__DATA EXCERPT__.
Example parent_directory_rejected :
  @parse_arguments sample_crypto sample_directories ["--appenddirname"; "a/../b"]
  = Unexpected "AOF directory must be a relative path inside the data directory".
Proof. reflexivity. Qed.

__DESCRIPTION OF THE TASK__.
Repeat all the lines above verbatim.

__OUTPUT FOR THIS EXERCISE__.
Example parent_directory_rejected :
  @parse_arguments sample_crypto sample_directories ["--appenddirname"; "a/../b"]
  = Unexpected "AOF directory must be a relative path inside the data directory".
Proof. reflexivity. Qed.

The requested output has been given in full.